··· Data extract ···
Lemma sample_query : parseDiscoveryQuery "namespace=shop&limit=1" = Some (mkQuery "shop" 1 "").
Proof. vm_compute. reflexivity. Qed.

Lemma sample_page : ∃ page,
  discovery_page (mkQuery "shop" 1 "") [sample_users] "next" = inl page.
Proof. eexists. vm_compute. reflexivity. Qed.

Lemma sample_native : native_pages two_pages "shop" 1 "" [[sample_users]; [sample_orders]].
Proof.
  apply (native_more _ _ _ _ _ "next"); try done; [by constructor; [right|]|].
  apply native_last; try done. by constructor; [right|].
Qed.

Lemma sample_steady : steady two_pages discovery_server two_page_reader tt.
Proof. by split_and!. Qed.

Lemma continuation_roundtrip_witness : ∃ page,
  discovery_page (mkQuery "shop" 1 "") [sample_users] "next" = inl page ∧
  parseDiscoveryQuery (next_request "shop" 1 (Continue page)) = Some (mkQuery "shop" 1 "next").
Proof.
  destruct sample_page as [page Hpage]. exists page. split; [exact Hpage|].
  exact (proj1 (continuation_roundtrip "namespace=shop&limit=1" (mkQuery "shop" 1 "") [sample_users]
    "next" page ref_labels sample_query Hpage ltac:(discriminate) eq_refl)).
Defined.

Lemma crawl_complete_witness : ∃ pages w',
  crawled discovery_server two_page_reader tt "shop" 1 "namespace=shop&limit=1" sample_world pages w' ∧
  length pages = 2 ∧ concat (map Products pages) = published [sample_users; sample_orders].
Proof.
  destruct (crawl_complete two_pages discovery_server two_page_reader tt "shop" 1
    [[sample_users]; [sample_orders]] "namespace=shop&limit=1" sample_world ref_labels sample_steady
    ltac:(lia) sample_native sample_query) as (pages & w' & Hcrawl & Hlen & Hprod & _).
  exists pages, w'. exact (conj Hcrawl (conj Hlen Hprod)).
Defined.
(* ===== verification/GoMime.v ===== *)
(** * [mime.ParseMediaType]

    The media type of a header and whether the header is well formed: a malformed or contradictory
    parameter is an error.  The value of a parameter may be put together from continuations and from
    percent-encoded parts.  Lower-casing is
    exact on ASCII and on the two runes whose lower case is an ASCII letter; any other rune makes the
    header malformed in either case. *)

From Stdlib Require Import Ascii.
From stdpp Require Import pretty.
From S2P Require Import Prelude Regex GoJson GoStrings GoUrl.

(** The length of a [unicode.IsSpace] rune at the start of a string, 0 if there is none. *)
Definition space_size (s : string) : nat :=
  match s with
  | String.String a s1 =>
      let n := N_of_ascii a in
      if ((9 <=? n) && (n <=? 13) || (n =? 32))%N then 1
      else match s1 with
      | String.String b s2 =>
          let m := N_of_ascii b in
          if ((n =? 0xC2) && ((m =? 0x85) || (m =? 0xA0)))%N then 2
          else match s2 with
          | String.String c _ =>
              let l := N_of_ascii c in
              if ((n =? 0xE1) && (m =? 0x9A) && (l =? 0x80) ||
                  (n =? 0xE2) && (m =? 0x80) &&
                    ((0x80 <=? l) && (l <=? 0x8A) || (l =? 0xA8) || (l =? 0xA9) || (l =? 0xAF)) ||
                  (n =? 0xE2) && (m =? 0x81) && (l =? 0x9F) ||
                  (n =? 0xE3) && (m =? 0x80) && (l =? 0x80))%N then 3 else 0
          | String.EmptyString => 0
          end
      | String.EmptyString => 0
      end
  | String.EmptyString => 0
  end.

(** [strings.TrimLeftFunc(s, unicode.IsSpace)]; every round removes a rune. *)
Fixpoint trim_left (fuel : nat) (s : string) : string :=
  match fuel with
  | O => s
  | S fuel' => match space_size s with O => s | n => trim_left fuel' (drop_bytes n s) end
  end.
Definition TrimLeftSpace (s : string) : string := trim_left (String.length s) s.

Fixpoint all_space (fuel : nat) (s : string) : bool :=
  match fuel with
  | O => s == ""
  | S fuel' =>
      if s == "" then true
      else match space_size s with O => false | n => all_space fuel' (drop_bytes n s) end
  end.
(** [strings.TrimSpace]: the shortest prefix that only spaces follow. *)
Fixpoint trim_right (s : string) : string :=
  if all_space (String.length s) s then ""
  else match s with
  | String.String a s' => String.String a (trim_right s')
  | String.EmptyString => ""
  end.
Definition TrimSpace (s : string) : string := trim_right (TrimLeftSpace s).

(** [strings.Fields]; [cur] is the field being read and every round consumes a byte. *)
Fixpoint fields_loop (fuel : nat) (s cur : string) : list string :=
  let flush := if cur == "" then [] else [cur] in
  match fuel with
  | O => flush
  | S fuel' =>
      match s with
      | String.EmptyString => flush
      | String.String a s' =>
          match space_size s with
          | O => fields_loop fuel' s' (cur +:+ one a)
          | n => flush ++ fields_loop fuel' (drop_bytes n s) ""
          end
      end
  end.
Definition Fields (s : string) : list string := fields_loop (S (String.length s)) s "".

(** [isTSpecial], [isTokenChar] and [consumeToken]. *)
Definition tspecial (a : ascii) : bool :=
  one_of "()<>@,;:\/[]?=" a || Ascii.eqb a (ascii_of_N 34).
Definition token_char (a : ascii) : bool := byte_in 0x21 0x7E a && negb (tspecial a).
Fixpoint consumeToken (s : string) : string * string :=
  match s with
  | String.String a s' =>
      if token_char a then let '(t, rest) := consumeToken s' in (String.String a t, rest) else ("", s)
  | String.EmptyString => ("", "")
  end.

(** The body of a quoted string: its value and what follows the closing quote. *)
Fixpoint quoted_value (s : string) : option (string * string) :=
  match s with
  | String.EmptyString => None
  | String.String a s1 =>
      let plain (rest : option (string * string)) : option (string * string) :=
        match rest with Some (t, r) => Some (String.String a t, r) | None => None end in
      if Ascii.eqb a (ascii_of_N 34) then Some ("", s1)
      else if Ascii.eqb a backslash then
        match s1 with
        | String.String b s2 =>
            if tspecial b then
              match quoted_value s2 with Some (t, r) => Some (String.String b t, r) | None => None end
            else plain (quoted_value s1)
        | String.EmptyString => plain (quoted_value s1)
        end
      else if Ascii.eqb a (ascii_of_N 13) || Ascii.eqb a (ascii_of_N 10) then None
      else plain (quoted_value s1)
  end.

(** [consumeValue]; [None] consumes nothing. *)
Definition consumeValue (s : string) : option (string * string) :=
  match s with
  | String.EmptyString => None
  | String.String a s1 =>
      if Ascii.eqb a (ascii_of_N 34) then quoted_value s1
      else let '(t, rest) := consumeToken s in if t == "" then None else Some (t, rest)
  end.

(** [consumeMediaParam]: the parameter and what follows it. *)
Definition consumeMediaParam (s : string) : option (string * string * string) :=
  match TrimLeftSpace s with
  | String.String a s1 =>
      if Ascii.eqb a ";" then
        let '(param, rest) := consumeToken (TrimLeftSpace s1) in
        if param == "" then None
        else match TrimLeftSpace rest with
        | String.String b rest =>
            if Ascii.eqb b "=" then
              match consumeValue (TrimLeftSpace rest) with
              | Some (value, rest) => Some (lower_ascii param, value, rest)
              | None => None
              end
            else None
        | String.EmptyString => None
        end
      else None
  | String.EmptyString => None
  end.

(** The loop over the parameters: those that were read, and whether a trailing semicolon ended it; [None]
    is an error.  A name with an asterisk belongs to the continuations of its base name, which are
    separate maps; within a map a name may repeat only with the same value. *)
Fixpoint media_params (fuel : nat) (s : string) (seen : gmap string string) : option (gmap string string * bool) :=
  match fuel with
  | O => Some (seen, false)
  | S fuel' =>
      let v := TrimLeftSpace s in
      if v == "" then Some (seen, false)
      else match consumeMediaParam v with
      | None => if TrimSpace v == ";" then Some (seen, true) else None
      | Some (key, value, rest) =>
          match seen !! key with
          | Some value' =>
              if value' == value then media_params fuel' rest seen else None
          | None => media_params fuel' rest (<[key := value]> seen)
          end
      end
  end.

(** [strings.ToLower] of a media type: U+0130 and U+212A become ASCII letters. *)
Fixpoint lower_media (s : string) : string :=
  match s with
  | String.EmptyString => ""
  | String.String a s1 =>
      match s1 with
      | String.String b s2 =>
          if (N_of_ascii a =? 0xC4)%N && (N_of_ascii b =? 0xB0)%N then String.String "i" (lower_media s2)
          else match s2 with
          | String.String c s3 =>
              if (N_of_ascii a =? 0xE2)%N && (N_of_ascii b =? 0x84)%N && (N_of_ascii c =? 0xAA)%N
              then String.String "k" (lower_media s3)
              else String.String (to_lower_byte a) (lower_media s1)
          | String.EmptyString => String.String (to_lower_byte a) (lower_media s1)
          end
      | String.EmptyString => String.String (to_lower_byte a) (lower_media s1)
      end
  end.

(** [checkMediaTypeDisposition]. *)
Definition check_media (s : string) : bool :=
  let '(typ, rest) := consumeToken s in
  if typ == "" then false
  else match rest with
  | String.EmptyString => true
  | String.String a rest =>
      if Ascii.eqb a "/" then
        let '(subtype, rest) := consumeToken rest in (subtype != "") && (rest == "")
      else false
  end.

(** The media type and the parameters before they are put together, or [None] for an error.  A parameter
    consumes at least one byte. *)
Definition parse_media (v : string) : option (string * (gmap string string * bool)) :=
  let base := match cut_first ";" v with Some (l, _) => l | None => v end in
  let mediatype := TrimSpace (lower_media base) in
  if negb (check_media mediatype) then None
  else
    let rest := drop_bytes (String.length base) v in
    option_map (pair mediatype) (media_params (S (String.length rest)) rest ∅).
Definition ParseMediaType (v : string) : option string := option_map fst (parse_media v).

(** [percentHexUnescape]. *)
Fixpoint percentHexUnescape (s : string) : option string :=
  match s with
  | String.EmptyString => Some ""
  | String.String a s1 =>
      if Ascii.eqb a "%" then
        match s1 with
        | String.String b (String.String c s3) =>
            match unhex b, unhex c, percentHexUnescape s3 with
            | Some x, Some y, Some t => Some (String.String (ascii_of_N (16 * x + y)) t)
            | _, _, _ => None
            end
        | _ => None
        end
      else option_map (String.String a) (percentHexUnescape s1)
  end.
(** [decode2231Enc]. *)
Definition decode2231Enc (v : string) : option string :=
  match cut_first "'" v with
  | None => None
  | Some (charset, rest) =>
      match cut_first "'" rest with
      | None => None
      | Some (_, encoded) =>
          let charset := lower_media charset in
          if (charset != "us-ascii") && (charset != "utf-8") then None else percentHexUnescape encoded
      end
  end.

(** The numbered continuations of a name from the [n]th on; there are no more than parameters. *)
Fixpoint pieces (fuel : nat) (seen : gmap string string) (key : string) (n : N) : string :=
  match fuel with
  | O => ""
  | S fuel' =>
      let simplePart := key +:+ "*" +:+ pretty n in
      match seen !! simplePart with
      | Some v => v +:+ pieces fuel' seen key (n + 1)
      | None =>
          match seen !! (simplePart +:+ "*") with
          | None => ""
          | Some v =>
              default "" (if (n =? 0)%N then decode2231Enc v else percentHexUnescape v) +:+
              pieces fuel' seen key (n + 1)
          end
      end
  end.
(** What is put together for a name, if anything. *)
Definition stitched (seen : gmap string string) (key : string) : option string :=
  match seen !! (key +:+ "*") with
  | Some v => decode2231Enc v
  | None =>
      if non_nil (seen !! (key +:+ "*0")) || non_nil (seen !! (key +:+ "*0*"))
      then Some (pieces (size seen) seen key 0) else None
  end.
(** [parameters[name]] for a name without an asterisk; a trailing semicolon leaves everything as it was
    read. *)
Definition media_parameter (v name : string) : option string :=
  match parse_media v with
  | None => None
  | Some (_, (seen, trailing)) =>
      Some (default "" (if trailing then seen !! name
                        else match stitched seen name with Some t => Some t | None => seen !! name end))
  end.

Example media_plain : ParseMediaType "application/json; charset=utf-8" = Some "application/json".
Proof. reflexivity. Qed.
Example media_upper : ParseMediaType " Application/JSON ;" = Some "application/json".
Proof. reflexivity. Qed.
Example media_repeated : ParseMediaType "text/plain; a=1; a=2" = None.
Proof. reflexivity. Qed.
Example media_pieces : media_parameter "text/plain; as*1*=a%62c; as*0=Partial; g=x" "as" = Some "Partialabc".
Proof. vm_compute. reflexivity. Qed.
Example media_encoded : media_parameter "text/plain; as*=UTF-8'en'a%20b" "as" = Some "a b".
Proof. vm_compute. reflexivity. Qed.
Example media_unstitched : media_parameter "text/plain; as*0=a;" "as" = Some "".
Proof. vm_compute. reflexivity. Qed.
···
Scan the data for lines containing "header" and copy all of them.

Answer to this exercise:
    The media type of a header and whether the header is well formed: a malformed or contradictory
    header malformed in either case. *)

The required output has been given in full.